A letter. For me. That was something of an event. The crisp-cornered envelope, puffed up with its thickly folded contents, was addressed in a hand that must have given the postman a certain amount of trouble. Although the style of the writing was old-fashioned, with its heavily embellished capitals and curly flourishes, my first impression was that it had been written by a child. The letters seemed untrained. Their uneven strokes either faded into nothing or were heavily etched into the paper. There was no sense of flow in the letters that spelled out my name. Each had been undertaken separately -- M A R G A R E T L E A -- as a new and daunting enterprise. But I knew no children. That is when I thought, It is the hand of an invalid.
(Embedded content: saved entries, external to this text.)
(** C10 (amended). When the token of the [Authorization] header decodes, its
    signature verifies against [JWT_SECRET] and its registered claims are
    valid, so that [ParseWithClaims] returns no error, but [user_id] or
    [organization_id] is missing from the claims or is not a string, both
    versions of [AuthMiddleware] panic in the type assertion: no response is
    written, the 401 rejection included. *)
Theorem C10_unchecked_claims_panic (c : Ctx) s t part0 part1 part2 :
  let tokenString := ctx_Get c "Authorization" in
  tokenString <> "" ->
  jwt.ParseUnverified lib tokenString = inl (t, (part0, part1, part2)) ->
  jwt.Verify (jwt.Method t) (part0 ++ "." ++ part1) part2
    (getenv s "JWT_SECRET") = nil ->
  jwt.MapClaimsValid lib (jwt.unixNow w) (jwt.Claims t) = nil ->
  (forall x, index (jwt.Claims t) "user_id" <> IString x) \/
  (forall x, index (jwt.Claims t) "organization_id" <> IString x) ->
  (exists msg, middleware0.AuthMiddleware w lib c s = Panic msg s) /\
  (exists msg, middleware.AuthMiddleware w lib c s = Panic msg s) /\
  ~ isRejection (middleware0.AuthMiddleware w lib c s) /\
  ~ isRejection (middleware.AuthMiddleware w lib c s).
Proof.
  intros tokenString Hne Hp Hv Hc Hmiss.
  assert (H0 : exists msg, middleware0.AuthMiddleware w lib c s = Panic msg s).
  { unfold middleware0.AuthMiddleware. fold tokenString.
    apply String.eqb_neq in Hne. rewrite Hne.
    rewrite (bind_Ret _ _ _ _ _ (ParseWithClaims_eq w lib tokenString s)).
    cbv beta. rewrite Hp. cbv beta iota zeta. rewrite Hv, Hc.
    cbv beta iota delta [nil]. cbn [jwt.Claims].
    destruct Hmiss as [Hu | Ho].
    - destruct (assertString_panics _ Hu s) as [msg Hm].
      exists msg. unfold bind. now rewrite Hm.
    - destruct (index (jwt.Claims t) "user_id") eqn:Eu;
        try (eexists; reflexivity).
      destruct (assertString_panics _ Ho s) as [msg Hm].
      exists msg. unfold bind at 1. cbn [assertString ret].
      unfold bind. now rewrite Hm. }
  assert (H1 : exists msg, middleware.AuthMiddleware w lib c s = Panic msg s).
  { unfold middleware.AuthMiddleware. fold tokenString.
    apply String.eqb_neq in Hne. rewrite Hne.
    rewrite (bind_Ret _ _ _ _ _ (ParseWithClaims_eq w lib tokenString s)).
    cbv beta. rewrite Hp. cbv beta iota zeta. rewrite Hv, Hc.
    cbv beta iota delta [nil]. cbn [jwt.Claims].
    destruct Hmiss as [Hu | Ho].
    - destruct (assertString_panics _ Hu s) as [msg Hm].
      exists msg. unfold bind. now rewrite Hm.
    - destruct (index (jwt.Claims t) "user_id") eqn:Eu;
        try (eexists; reflexivity).
      destruct (assertString_panics _ Ho s) as [msg Hm].
      exists msg. unfold bind at 1. cbn [assertString ret].
      unfold bind. now rewrite Hm. }
  split; [exact H0|]. split; [exact H1|].
  split.
  - destruct H0 as [msg ->]. intros (body & s' & [=]).
  - destruct H1 as [msg ->]. intros (body & s' & [=]).
Qed.

End Middleware.

Lemma C10_unchecked_claims_panic_witness :
  middleware.AuthMiddleware sampleOracle sampleLib
    (requestWith "hdr.nouser.s3cret") (startState secretEnv)
  = Panic "interface conversion: interface {} is nil, not string"
      (startState secretEnv).
Proof.
  destruct (C10_unchecked_claims_panic sampleOracle sampleLib
              (requestWith "hdr.nouser.s3cret") (startState secretEnv)
              (sampleToken (<["type" := IString "access"]> ∅)
                 "hdr.nouser.s3cret")
              "hdr" "nouser" "s3cret")
    as (_ & [msg H] & _).
  - vm_compute. discriminate.
  - vm_compute. reflexivity.
  - vm_compute. reflexivity.
  - vm_compute. reflexivity.
  - left. intros x. vm_compute. discriminate.
  - rewrite H. vm_compute in H. injection H as <-. reflexivity.
Defined.

(** C10, as stated, fails for a token whose signature verifies but whose
    registered claims are not valid (it has expired): the middleware answers
    it with the 401 rejection although it has no [user_id]. *)
Lemma C10_expired_token_is_rejected :
  exists t part0 part1 part2,
    jwt.ParseUnverified sampleLib "hdr.expired.s3cret"
    = inl (t, (part0, part1, part2)) /\
    jwt.Verify (jwt.Method t) (part0 ++ "." ++ part1) part2
      (getenv (startState secretEnv) "JWT_SECRET") = nil /\
    index (jwt.Claims t) "user_id" = INil /\
    middleware.AuthMiddleware sampleOracle sampleLib
      (requestWith "hdr.expired.s3cret") (startState secretEnv)
    = Ret (Response 401 (<["error" := IString "Invalid token"]> ∅))
        (set_stdout ["token is expired"] (startState secretEnv)) /\
    middleware0.AuthMiddleware sampleOracle sampleLib
      (requestWith "hdr.expired.s3cret") (startState secretEnv)
    = Ret (Response 401 (<["error" := IString "Invalid token"]> ∅))
        (set_stdout ["token is expired"] (startState secretEnv)).
Proof.
  do 4 eexists. split; [vm_compute; reflexivity|].
  split; [vm_compute; reflexivity|].
  split; [vm_compute; reflexivity|].
  split; vm_compute; reflexivity.
Qed.

(* ------------------------------------------------------------------ *)
(** ** base64: sextets and bytes *)
(* ------------------------------------------------------------------ *)

Section Base64Arith.
Local Open Scope Z_scope.

Lemma byteZ_range c : 0 <= base64.byteZ c < 256.
Proof.
  unfold base64.byteZ. pose proof (N_ascii_bounded c) as H. lia.
Qed.

Lemma Zbyte_byteZ c : base64.Zbyte (base64.byteZ c) = c.
Proof.
  unfold base64.Zbyte. pose proof (byteZ_range c) as H.
  rewrite Z.mod_small by lia. unfold base64.byteZ.
  rewrite N2Z.id. apply ascii_N_embedding.
Qed.

Lemma byteZ_Zbyte z : base64.byteZ (base64.Zbyte z) = z mod 256.
Proof.
  unfold base64.byteZ, base64.Zbyte.
  pose proof (Z.mod_pos_bound z 256 eq_refl) as H.
  rewrite N_ascii_embedding.
  - apply Z2N.id. lia.
  - apply N2Z.inj_lt. rewrite Z2N.id by lia. cbn. lia.
Qed.

(** Joining a value shifted left with a value that fits below it adds. *)
Lemma lor_shiftl_add a b k :
  0 <= a -> 0 <= k -> 0 <= b < 2 ^ k -> Z.lor (Z.shiftl a k) b = a * 2 ^ k + b.
Proof.
  intros Ha Hk Hb.
  rewrite <- Z.shiftl_mul_pow2 by lia.
  rewrite <- Z.lxor_lor, <- Z.add_nocarry_lxor; try reflexivity.
  all: apply Z.bits_inj'; intros n Hn; rewrite Z.land_spec, Z.bits_0.
  all: destruct (Z.lt_ge_cases n k) as [Hlt | Hge].
  all: try (rewrite Z.shiftl_spec_low by lia; reflexivity).
  all: destruct (Z.eq_dec b 0) as [-> | Hb0];
    [rewrite Z.bits_0; apply andb_false_r|].
  all: rewrite (Z.bits_above_log2 b n), andb_false_r; try lia; try reflexivity.
  all: assert (Z.log2 b < k) by (apply Z.log2_lt_pow2; lia); lia.
Qed.
(** A started roll completes on the seventeenth rolling step: sixteen steps
    bring the progress to 0.96, the next one passes 1 and snaps. *)
Lemma roll_completes v d ax pv sp sq mids dtl rnd k :
  isMoving v = true ->
  roll_fields v 0 d ax pv sp sq ->
  List.length mids = 16%nat ->
  past_range (add sp d) = false ->
  exists v',
    run (mids ++ [dtl]) v rnd k = Some (v', S k) /\
    isMoving v' = false /\
    size v' = size v /\
    position (mesh v') = add sp d /\
    quaternion (mesh v') = premultiply sq (setFromAxisAngle ax (PI / 2)) /\
    waitTimer v' = rnd k * SETTINGS.maxWaitTime.
Proof.
  intros Hm Hf Hlen Hr.
  assert (Hspeed : SETTINGS.moveSpeed = 0.06) by reflexivity.
  destruct (run_rolling mids v 0 d ax pv sp sq rnd k Hm Hf)
    as (v16 & Hrun & Hm16 & Hs16 & Hf16).
  { rewrite Hlen, Hspeed. simpl INR. lra. }
  rewrite run_app, Hrun. cbn [run]. unfold bind.
  rewrite (step_moving _ _ Hm16).
  rewrite (animateRoll_end _ _ _ _ _ _ _ rnd k Hf16).
  2:{ rewrite Hlen, Hspeed. simpl INR. lra. }
  cbv zeta. rewrite Hr. unfold ret.
  eexists. split; [reflexivity |].
  cbn [snapped isMoving size mesh position quaternion waitTimer].
  repeat split. exact Hs16.
Qed.

(** C3: an idle voxel whose wait has run out starts a roll: the pivot is the
    current position plus half the cube size along the chosen direction plus
    half the cube size downward, and position and orientation are stored as
    the snapshots.  For a cube of size 1 at (4, 0, 2) and the direction
    (+1, 0, 0) the pivot is (4.5, -0.5, 2), and the roll then completes at
    exactly (5, 0, 2). *)
Theorem startRoll_pivot :
  (forall v dt rnd k,
      isMoving v = false ->
      waitTimer v - dt <= 0 ->
      0 <= rnd k < 1 ->
      exists d ax v',
        In (d, ax) dirs /\
        Js.index dirs (Js.Math_floor (rnd k * 4)) = Some (d, ax) /\
        step dt v rnd k = Some (v', S k) /\
        isMoving v' = true /\
        rollProgress v' = Some 0 /\
        direction v' = Some d /\
        axis v' = Some ax /\
        pivot v' = Some (pivot_of (size v) (position (mesh v)) d) /\
        pivot v' = Some (Vec3 (x (position (mesh v)) + x d * (size v / 2))
                              (y (position (mesh v)) - size v / 2)
                              (z (position (mesh v)) + z d * (size v / 2))) /\
        startPosition v' = Some (position (mesh v)) /\
        startQuaternion v' = Some (quaternion (mesh v))) /\
  (forall v dt mids dtl rnd k,
      isMoving v = false ->
      waitTimer v - dt <= 0 ->
      size v = 1 ->
      position (mesh v) = Vec3 4 0 2 ->
      0 <= rnd k < 1 / 4 ->
      List.length mids = 16%nat ->
      exists v1 v',
        step dt v rnd k = Some (v1, S k) /\
        direction v1 = Some (Vec3 1 0 0) /\
        pivot v1 = Some (Vec3 4.5 (-0.5) 2) /\
        run (mids ++ [dtl]) v1 rnd (S k) = Some (v', S (S k)) /\
        isMoving v' = false /\
        position (mesh v') = Vec3 5 0 2).
Proof.
  split.
  - intros v dt rnd k Hm Hw Hu.
    destruct (choose_move _ Hu) as (d & ax & Hi & Hin).
    exists d, ax. eexists.
    split; [exact Hin |]. split; [exact Hi |].
    split; [apply (step_idle_start _ _ _ _ _ _ Hm Hw Hi) |].
    cbn [started set_waitTimer isMoving rollProgress direction axis pivot
         startPosition startQuaternion size mesh].
    repeat split.
    f_equal. unfold add, multiplyScalar. cbn [x y z].
    each_move Hin; cbn [x y z]; apply Vector3_eq; lra.
  - intros v dt mids dtl rnd k Hm Hw Hs Hp Hu Hlen.
    assert (Hi : Js.index dirs (Js.Math_floor (rnd k * 4))
                 = Some (Vec3 1 0 0, Vec3 0 0 (-1))).
    { rewrite (floor_eq (rnd k * 4) 0) by lra. reflexivity. }
    rewrite (step_idle_start _ _ _ _ _ _ Hm Hw Hi).
    set (v1 := started _ _ _).
    destruct (roll_completes v1 (Vec3 1 0 0) (Vec3 0 0 (-1))
                (Vec3 4.5 (-0.5) 2) (Vec3 4 0 2) (quaternion (mesh v))
                mids dtl rnd (S k)) as (v' & Hrun & Hm' & _ & Hp' & _).
    + reflexivity.
    + unfold roll_fields, v1.
      cbn [started set_waitTimer rollProgress direction axis pivot
           startPosition startQuaternion size mesh].
      rewrite Hp, Hs.
      repeat split.
      f_equal. unfold add, multiplyScalar. cbn [x y z]. apply Vector3_eq; lra.
    + exact Hlen.
    + apply past_range_false; unfold add, SETTINGS.spawnRange; cbn [x z];
        apply Rabs_le; lra.
    + exists v1, v'. split; [reflexivity |].
      split; [reflexivity |].
      split.
      { unfold v1. cbn [started set_waitTimer pivot size mesh].
        rewrite Hp, Hs. f_equal. unfold add, multiplyScalar. cbn [x y z].
        apply Vector3_eq; lra. }
      split; [exact Hrun |]. split; [exact Hm' |].
      rewrite Hp'. unfold add. cbn [x y z]. apply Vector3_eq; lra.
Qed.

(** ** The rest invariant *)

Lemma integral_IZR n : integral (IZR n).
Proof. exists n; reflexivity. Qed.

Lemma integral_plus a b : integral a -> integral b -> integral (a + b).
Proof. intros [n ->] [m ->]. exists (n + m)%Z. rewrite plus_IZR. reflexivity. Qed.

Lemma on_lattice_add p d : on_lattice p -> on_lattice d -> on_lattice (add p d).
Proof.
  intros (H1 & H2 & H3) (D1 & D2 & D3). unfold on_lattice, add. cbn [x y z].
  repeat split; apply integral_plus; assumption.
Qed.

Lemma dirs_on_lattice d ax : In (d, ax) dirs -> on_lattice d.
Proof.
  intros H; each_move H; unfold on_lattice; cbn [x y z];
    repeat split; apply integral_IZR.
Qed.

Lemma dirs_signed_axis d ax : In (d, ax) dirs -> In ax signed_world_axes.
Proof. intros H; each_move H; cbn [signed_world_axes In]; tauto. Qed.

(** The snapped state is at rest when the snapshots were. *)
Lemma snapped_at_rest v p u sp d ax sq :
  In (d, ax) dirs -> on_lattice sp -> cube_orientation sq ->
  at_rest (snapped v p u sp d ax sq).
Proof.
  intros Hin Hsp Hsq. split; cbn [snapped mesh position quaternion].
  - apply on_lattice_add; [exact Hsp | apply (dirs_on_lattice d ax Hin)].
  - apply cube_turn; [exact Hsq | apply (dirs_signed_axis d ax Hin)].
Qed.

(** [reset] leaves an idle voxel at rest. *)
Lemma reset_at_rest v rnd k :
  exists v',
    reset v rnd k = Some (v', S (S (S k))) /\ isMoving v' = false /\ at_rest v'.
Proof.
  rewrite reset_run. eexists. split; [reflexivity |]. split; [reflexivity |].
  split; cbn [mesh position quaternion].
  - unfold on_lattice; cbn [x y z]. repeat split; apply integral_IZR.
  - rewrite setFromEuler_zero. apply cube_identity.
Qed.

Lemma voxel_inv_idle v : isMoving v = false -> voxel_inv v -> at_rest v.
Proof. unfold voxel_inv. intros ->. tauto. Qed.

(** One [step] keeps the invariant, and does not raise. *)
Lemma step_voxel_inv rnd :
  unit_interval rnd ->
  forall v dt k,
    voxel_inv v ->
    exists v' k', step dt v rnd k = Some (v', k') /\ voxel_inv v'.
Proof.
  intros Hrnd v dt k Hinv. unfold voxel_inv in Hinv.
  destruct (isMoving v) eqn:Hm.
  - destruct Hinv as (rp & d & ax & pv & sp & sq & Hf & Hin & Hsp & Hsq).
    rewrite (step_moving _ _ Hm).
    destruct (Rlt_or_le (rp + SETTINGS.moveSpeed) 1) as [Hlt | Hge].
    + rewrite (animateRoll_mid _ _ _ _ _ _ _ rnd k Hf Hlt).
      eexists; eexists; split; [reflexivity |].
      unfold voxel_inv.
      cbn [roll_to set_mesh set_rollProgress isMoving]. rewrite Hm.
      exists (rp + SETTINGS.moveSpeed), d, ax, pv, sp, sq.
      split; [| tauto].
      apply (roll_fields_progress _ rp
               _ _ _ _ _ _ _ Hf).
    + rewrite (animateRoll_end _ _ _ _ _ _ _ rnd k Hf (Rle_ge _ _ Hge)).
      cbv zeta. destruct (past_range (add sp d)).
      * destruct (reset_at_rest
                    (snapped v (rp + SETTINGS.moveSpeed) (rnd k) sp d ax sq)
                    rnd (S k)) as (v' & Hr & Hm' & Hrest).
        exists v', (S (S (S (S k)))). split; [exact Hr |].
        unfold voxel_inv. rewrite Hm'. exact Hrest.
      * eexists; eexists; split; [reflexivity |].
        unfold voxel_inv. cbn [snapped isMoving].
        apply snapped_at_rest; assumption.
  - destruct (Rle_or_lt (waitTimer v - dt) 0) as [Hw | Hw].
    + destruct (choose_move _ (Hrnd k)) as (d & ax & Hi & Hin).
      rewrite (step_idle_start _ _ _ _ _ _ Hm Hw Hi).
      eexists; eexists; split; [reflexivity |].
      unfold voxel_inv. cbn [started isMoving].
      destruct Hinv as [Hp Hq].
      do 6 eexists. split; [| split; [exact Hin | split; [exact Hp | exact Hq]]].
      unfold roll_fields. cbn. repeat split.
    + rewrite (step_idle_wait _ _ _ _ Hm (Rlt_gt _ _ Hw)).
      eexists; eexists; split; [reflexivity |].
      unfold voxel_inv. cbn [set_waitTimer isMoving]. rewrite Hm. exact Hinv.
Qed.

Lemma run_voxel_inv rnd :
  unit_interval rnd ->
  forall deltas v k,
    voxel_inv v ->
    exists v' k', run deltas v rnd k = Some (v', k') /\ voxel_inv v'.
Proof.
  intros Hrnd deltas. induction deltas as [| dt rest IH]; intros v k Hinv.
  - exists v, k. split; [reflexivity | exact Hinv].
  - destruct (step_voxel_inv rnd Hrnd v dt k Hinv) as (v1 & k1 & Hs & Hinv1).
    destruct (IH v1 k1 Hinv1) as (v' & k' & Hr & Hinv').
    exists v', k'. split; [| exact Hinv'].
    cbn [run]. unfold bind. rewrite Hs. exact Hr.
Qed.

(** ** Orientations composed of quarter turns keep the cube axis-aligned *)

Lemma norm2_multiply a b :
  norm2 (multiplyQuaternions a b) = norm2 a * norm2 b.
Proof. unfold norm2, multiplyQuaternions. cbn [qx qy qz qw]. ring. Qed.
It gave me a queer feeling. Yesterday or the day before, while I had been going about my business, quietly and in private, some unknown person -- some stranger -- had gone to the trouble of marking my name onto this envelope. Who was it who had had his mind's eye on me while I hadn't suspected a thing
Still in my coat and hat, I sank onto the stair to read the letter. (I never read without making sure I am in a secure position. I have been like this ever since the age of seven when, sitting on a high wall and reading The Water Babies, I was so seduced by the descriptions of underwater life that I unconsciously relaxed my muscles. Instead of being held buoyant by the water that so vividly surrounded me in my mind, I plummeted to the ground and knocked myself out. I can still feel the scar under my fringe now. Reading can be dangerous.)